◆ Task: From the listing below, copy only the lines from the line that contains "(* ===== verification/Smtp.v ===== *)" to the line that contains "sends: the complete", counting those two lines as part of the copy.

◆ Provided entries:

BEGIN

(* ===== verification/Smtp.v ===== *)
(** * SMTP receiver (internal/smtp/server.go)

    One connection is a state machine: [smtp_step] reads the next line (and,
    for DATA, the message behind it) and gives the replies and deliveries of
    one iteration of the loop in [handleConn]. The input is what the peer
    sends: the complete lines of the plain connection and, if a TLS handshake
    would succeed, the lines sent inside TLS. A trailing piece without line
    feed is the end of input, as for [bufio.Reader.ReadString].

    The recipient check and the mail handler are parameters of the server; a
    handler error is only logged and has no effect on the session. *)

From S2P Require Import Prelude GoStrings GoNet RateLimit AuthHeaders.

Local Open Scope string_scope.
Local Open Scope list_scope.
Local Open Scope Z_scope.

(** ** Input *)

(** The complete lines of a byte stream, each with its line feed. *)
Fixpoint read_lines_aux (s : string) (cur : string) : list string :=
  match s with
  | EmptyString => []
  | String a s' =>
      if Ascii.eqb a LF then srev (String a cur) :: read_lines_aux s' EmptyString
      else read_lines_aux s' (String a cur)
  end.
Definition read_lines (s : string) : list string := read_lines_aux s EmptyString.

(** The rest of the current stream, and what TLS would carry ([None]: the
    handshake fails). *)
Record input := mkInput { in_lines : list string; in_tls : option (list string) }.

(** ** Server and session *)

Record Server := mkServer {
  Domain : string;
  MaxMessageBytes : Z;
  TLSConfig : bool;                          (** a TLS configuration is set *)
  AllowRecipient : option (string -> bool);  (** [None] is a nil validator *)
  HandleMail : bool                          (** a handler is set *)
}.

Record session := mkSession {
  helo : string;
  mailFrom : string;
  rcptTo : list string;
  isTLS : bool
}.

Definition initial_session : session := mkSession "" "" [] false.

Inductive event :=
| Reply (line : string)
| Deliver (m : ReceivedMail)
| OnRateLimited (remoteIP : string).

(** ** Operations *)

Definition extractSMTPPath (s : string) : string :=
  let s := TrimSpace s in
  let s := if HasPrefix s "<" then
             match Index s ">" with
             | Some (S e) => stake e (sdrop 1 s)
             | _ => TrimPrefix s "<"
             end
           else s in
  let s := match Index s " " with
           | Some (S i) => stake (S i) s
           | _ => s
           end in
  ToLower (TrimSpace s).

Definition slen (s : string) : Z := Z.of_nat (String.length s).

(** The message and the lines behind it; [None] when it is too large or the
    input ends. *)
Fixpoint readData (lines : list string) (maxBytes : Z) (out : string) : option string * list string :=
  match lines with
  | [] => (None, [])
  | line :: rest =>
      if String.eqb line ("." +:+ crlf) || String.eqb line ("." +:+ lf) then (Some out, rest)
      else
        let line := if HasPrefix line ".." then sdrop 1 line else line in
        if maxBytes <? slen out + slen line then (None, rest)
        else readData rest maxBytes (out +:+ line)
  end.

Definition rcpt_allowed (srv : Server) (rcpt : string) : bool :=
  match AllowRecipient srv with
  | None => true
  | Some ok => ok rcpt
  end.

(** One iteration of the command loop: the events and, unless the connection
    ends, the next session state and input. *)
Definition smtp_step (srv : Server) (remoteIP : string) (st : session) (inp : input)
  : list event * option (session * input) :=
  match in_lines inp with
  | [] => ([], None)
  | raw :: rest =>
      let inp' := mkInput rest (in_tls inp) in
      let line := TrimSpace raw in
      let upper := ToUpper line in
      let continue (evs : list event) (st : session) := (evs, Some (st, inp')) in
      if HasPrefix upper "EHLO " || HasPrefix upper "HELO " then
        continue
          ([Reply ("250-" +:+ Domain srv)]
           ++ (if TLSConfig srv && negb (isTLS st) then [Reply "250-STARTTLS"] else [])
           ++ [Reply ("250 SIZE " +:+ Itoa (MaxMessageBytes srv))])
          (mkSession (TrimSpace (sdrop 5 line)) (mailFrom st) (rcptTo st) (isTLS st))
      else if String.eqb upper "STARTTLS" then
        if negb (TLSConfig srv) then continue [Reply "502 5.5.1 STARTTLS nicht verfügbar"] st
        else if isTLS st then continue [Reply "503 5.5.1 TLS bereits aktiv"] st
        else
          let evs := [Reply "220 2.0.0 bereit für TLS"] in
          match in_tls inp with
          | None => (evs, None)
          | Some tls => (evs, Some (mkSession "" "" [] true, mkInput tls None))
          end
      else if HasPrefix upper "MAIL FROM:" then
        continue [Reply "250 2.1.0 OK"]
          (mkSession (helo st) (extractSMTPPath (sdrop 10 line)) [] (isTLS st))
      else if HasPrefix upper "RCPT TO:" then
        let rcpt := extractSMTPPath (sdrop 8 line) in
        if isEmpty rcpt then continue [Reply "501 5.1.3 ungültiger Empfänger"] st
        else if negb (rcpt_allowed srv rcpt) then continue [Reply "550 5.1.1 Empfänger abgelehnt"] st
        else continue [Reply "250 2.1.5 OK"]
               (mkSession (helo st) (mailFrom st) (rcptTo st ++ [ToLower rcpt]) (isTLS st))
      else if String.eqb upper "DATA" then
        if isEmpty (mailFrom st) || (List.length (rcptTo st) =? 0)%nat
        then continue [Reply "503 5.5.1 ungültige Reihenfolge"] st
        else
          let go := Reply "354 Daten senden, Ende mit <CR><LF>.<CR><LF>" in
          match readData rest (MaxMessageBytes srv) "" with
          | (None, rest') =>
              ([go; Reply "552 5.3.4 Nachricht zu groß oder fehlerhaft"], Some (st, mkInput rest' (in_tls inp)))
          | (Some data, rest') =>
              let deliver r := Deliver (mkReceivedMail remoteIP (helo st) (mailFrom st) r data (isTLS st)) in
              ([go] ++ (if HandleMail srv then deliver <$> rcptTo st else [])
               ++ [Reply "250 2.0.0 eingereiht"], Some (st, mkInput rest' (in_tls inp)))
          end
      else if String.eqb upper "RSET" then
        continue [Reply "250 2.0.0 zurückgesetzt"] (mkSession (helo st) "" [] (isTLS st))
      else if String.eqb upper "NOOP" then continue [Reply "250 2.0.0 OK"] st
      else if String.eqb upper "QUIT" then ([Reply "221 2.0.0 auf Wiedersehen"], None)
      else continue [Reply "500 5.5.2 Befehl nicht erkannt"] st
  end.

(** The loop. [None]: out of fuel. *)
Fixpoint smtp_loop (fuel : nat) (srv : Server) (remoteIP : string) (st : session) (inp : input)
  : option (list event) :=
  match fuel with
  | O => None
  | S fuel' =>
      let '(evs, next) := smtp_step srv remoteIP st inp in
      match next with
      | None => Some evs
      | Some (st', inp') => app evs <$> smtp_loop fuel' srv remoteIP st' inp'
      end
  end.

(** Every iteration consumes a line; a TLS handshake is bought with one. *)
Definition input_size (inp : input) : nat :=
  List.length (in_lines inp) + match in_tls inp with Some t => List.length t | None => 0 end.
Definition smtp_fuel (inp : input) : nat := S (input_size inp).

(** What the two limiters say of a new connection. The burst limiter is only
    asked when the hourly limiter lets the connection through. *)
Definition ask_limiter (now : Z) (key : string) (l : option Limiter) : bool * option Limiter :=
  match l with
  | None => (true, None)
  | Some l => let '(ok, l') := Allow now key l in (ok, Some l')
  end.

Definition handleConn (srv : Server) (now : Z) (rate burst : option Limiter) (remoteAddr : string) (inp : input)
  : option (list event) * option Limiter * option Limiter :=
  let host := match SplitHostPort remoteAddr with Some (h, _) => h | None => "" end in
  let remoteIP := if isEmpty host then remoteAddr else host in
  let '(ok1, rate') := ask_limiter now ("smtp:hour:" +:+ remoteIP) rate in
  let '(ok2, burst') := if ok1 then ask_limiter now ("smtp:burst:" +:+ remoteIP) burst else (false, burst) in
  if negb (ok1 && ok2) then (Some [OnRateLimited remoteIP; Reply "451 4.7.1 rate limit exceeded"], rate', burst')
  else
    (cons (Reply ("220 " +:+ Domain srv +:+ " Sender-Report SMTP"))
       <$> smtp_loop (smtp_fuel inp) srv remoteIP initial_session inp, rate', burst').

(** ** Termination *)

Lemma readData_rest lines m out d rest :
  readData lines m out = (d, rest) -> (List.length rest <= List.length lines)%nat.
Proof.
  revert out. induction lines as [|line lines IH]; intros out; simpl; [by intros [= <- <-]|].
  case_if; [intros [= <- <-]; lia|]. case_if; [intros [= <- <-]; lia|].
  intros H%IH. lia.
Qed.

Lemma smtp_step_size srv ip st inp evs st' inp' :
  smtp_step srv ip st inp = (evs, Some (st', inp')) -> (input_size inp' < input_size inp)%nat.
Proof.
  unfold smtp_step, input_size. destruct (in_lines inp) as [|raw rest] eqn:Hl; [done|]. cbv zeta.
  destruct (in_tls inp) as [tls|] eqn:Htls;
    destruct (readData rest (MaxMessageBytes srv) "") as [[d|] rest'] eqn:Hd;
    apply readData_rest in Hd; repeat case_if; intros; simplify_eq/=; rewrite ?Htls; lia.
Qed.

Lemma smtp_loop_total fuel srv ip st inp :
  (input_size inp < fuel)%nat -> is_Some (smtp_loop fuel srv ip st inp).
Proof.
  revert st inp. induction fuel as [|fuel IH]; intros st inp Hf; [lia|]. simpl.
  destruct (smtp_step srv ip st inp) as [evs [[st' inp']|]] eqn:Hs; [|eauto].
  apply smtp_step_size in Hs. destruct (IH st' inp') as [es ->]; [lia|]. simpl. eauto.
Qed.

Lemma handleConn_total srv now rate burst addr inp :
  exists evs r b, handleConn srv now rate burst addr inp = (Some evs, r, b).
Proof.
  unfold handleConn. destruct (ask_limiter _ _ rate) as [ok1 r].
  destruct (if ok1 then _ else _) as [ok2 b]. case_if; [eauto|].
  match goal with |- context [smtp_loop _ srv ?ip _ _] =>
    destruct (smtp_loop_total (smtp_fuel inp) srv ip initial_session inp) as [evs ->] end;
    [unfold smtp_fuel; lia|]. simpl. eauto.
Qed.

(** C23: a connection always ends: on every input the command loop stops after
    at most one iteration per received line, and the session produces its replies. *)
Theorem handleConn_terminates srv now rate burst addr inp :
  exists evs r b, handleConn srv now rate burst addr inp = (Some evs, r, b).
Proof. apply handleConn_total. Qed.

END
BEGIN

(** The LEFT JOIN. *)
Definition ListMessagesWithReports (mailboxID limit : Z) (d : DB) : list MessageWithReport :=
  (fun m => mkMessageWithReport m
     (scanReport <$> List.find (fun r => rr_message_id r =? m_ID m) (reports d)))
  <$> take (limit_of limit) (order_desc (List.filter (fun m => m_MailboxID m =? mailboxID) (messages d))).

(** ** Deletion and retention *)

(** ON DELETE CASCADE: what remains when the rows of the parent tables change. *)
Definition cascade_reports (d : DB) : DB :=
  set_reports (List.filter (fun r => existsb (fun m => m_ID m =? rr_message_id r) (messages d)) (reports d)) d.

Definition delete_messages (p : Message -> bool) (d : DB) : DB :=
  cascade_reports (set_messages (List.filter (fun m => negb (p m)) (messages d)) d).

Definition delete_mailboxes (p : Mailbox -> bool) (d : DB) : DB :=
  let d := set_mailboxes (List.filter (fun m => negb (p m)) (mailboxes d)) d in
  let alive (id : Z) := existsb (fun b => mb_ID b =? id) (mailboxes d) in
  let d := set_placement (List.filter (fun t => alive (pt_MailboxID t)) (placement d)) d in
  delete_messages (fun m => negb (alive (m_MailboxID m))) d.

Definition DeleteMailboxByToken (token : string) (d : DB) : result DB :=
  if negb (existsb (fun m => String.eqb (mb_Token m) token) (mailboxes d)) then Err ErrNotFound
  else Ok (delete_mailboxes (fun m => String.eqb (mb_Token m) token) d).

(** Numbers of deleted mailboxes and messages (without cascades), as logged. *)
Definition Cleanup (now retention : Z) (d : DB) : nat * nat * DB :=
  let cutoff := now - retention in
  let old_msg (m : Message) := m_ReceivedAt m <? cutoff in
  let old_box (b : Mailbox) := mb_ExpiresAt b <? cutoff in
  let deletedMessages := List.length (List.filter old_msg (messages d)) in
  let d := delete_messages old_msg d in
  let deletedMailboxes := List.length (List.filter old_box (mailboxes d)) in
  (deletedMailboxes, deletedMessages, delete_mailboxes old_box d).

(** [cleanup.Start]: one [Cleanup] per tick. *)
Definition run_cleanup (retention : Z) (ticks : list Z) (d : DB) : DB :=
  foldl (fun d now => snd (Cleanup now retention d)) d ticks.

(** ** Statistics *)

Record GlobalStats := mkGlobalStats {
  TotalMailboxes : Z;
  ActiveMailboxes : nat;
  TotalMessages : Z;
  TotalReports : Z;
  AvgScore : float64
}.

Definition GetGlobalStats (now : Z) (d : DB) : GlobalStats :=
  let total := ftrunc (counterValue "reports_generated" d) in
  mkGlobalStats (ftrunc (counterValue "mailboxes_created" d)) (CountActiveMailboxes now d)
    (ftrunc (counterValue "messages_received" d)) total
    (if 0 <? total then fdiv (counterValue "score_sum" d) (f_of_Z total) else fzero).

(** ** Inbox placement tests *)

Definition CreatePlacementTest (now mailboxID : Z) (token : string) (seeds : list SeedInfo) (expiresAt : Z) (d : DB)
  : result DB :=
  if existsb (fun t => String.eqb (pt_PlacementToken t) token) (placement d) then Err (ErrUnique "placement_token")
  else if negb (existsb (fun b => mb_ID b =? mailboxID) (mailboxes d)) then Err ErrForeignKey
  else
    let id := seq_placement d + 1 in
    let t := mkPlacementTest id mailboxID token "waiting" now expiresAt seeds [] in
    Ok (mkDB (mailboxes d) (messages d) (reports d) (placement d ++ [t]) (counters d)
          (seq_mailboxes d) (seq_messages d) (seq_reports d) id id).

END
BEGIN

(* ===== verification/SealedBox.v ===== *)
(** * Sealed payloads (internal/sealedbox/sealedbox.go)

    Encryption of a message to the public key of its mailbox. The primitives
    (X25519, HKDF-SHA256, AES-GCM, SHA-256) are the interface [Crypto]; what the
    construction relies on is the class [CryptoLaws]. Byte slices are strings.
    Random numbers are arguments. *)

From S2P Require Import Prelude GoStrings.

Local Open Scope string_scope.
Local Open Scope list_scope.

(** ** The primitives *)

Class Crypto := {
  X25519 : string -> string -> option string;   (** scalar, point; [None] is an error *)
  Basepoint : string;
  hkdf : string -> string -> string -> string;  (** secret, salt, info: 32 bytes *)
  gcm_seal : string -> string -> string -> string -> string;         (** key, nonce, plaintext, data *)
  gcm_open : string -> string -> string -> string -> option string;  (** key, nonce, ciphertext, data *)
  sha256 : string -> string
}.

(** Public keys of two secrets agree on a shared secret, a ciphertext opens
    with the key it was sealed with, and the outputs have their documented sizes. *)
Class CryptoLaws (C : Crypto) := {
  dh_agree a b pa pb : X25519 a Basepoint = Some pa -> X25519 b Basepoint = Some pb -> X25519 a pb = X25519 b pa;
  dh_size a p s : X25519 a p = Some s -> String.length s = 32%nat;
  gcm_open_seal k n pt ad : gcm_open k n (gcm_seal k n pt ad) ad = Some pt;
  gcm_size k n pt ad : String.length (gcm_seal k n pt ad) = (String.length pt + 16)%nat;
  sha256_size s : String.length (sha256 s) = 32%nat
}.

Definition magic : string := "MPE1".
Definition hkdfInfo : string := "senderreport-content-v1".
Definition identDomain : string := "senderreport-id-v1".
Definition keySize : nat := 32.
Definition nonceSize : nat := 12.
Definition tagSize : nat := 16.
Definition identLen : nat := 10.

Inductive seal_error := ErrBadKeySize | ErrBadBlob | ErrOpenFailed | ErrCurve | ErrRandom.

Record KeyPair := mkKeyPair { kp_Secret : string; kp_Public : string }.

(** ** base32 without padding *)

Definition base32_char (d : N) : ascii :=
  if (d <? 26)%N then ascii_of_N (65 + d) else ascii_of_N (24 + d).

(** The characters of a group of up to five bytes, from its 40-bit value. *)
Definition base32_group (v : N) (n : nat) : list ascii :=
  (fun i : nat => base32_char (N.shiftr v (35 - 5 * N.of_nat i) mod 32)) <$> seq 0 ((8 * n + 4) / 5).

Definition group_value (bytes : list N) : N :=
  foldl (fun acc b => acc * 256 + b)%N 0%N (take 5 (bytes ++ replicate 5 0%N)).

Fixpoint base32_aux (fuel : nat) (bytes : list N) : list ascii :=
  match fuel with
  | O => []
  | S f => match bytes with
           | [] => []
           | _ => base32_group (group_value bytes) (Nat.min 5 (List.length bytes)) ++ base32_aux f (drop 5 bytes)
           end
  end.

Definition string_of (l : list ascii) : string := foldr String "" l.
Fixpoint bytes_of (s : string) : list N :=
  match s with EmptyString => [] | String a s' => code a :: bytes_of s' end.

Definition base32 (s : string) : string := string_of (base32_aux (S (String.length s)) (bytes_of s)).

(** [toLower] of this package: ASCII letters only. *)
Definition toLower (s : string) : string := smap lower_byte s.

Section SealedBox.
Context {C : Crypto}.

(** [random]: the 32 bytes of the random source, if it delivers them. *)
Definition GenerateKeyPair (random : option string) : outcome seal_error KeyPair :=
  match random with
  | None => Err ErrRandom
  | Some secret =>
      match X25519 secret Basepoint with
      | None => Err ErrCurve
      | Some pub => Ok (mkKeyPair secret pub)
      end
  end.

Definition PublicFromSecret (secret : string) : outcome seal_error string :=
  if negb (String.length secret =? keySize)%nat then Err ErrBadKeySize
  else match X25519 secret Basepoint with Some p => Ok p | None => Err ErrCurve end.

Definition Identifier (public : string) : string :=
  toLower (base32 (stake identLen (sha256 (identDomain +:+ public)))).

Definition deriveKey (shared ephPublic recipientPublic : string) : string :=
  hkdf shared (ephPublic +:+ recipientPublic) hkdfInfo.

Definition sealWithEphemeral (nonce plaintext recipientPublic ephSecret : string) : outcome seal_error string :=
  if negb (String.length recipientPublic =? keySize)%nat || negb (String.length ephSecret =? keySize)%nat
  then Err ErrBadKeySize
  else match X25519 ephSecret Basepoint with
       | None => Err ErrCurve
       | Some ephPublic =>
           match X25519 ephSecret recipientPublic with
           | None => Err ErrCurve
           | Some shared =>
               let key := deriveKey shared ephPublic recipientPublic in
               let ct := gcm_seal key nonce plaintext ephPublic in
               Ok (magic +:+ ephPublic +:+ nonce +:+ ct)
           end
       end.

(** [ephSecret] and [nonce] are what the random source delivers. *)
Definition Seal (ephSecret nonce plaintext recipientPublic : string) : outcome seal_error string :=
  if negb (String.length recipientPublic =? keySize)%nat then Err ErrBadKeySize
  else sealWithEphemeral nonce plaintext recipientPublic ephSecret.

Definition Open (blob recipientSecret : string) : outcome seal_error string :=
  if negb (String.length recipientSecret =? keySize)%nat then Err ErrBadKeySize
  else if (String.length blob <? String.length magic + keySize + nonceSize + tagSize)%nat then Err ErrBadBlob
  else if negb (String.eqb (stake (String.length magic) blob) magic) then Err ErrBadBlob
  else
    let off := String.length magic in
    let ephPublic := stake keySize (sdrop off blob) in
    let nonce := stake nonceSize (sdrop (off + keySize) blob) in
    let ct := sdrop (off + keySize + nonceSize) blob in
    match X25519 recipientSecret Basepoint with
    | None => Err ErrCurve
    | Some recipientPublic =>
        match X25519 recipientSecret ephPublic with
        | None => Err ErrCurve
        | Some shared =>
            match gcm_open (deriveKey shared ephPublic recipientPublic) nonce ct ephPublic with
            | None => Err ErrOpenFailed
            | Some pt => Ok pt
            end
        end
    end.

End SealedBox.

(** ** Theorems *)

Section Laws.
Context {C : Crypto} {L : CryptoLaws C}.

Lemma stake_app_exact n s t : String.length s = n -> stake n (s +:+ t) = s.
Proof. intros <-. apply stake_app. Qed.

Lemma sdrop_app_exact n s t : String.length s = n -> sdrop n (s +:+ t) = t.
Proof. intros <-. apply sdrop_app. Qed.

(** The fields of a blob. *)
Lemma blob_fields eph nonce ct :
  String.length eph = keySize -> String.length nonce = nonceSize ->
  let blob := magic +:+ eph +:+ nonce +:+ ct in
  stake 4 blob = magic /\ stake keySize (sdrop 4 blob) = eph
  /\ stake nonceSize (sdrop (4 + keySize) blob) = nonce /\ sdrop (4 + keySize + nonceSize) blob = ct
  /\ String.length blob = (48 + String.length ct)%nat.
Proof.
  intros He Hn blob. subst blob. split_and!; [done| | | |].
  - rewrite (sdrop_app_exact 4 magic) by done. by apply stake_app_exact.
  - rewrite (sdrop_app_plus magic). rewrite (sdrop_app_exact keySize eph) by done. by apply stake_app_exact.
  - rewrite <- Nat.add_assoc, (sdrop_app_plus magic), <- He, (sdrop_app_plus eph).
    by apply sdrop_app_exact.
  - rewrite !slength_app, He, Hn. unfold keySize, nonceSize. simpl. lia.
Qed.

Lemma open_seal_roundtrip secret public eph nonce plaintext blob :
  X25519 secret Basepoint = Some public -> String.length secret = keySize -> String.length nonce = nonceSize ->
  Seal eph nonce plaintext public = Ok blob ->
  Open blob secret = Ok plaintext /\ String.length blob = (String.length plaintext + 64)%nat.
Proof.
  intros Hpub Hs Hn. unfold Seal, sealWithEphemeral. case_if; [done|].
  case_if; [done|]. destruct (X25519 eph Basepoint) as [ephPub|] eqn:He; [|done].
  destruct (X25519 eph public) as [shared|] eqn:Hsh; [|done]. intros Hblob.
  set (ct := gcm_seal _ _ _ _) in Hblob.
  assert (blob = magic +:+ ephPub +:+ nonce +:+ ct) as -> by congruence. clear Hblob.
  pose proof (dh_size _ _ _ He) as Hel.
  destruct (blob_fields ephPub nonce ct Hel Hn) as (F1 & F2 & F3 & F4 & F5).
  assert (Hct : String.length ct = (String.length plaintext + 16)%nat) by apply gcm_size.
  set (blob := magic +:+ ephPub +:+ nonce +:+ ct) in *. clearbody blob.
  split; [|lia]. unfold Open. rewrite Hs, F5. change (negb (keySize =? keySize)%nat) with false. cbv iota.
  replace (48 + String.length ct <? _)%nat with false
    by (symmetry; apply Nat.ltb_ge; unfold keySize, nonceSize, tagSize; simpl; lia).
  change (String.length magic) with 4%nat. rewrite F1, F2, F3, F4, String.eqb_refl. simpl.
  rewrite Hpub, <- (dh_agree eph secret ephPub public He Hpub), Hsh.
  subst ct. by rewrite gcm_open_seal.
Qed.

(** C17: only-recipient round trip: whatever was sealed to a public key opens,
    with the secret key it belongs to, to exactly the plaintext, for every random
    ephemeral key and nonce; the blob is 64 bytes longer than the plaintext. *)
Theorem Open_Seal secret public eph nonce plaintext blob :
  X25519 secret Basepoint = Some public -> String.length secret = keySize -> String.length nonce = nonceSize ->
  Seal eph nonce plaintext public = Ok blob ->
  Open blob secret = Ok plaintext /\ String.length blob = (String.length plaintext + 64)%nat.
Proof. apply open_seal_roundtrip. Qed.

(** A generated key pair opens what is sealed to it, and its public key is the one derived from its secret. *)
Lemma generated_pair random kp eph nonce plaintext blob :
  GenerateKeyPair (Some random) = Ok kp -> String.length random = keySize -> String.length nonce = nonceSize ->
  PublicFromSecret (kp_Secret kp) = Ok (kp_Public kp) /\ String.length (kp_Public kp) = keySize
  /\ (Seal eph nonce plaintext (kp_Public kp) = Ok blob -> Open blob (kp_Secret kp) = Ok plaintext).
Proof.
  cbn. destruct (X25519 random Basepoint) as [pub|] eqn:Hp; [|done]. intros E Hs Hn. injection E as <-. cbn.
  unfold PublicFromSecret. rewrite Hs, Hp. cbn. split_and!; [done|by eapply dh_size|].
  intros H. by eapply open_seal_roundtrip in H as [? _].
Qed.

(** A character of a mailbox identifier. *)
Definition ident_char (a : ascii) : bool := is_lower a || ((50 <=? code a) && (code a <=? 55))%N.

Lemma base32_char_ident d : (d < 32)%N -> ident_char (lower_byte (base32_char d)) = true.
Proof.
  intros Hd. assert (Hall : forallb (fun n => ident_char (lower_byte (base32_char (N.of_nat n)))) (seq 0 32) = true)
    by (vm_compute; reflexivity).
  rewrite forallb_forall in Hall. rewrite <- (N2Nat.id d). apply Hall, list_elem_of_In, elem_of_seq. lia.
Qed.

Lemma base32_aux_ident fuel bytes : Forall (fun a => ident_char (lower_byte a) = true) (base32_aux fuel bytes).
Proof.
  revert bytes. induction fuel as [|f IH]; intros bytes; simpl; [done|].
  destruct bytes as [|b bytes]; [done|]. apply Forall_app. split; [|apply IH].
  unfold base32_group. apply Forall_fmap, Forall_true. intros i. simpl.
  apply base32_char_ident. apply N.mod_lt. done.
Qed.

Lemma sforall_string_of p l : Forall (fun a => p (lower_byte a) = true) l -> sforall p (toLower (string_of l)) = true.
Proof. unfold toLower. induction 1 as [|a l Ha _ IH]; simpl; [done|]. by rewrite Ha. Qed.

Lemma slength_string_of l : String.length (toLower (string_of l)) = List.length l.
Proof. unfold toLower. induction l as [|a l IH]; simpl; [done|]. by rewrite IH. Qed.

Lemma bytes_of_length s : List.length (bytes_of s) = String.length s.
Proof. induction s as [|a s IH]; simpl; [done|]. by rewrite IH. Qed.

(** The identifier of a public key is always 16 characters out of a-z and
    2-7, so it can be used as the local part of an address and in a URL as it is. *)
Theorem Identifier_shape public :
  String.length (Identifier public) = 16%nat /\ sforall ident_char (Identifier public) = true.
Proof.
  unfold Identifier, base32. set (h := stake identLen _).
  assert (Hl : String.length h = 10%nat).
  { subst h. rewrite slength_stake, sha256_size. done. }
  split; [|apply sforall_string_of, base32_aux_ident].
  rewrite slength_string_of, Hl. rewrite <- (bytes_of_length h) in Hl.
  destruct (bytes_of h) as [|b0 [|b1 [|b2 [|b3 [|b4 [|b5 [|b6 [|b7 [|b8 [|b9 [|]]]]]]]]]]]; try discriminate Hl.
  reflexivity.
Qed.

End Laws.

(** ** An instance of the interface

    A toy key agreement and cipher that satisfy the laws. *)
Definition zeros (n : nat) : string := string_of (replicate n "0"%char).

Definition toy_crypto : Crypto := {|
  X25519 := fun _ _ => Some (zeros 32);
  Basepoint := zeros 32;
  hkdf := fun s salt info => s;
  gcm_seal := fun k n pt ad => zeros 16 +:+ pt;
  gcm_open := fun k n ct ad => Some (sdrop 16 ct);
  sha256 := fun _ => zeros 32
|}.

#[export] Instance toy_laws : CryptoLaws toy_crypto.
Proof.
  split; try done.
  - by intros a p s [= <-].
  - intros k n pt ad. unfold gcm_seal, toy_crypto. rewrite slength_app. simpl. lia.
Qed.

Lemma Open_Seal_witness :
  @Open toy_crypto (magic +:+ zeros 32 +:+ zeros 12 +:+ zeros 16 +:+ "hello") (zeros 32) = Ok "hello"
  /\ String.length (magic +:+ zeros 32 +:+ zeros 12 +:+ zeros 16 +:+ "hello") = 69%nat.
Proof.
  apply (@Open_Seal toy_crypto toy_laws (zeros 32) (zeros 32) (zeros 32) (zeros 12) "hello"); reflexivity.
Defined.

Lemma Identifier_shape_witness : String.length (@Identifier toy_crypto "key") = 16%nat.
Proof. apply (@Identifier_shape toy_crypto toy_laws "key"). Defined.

END

◆ Output:
(* ===== verification/Smtp.v ===== *)
(** * SMTP receiver (internal/smtp/server.go)

    One connection is a state machine: [smtp_step] reads the next line (and,
    for DATA, the message behind it) and gives the replies and deliveries of
    one iteration of the loop in [handleConn]. The input is what the peer
    sends: the complete lines of the plain connection and, if a TLS handshake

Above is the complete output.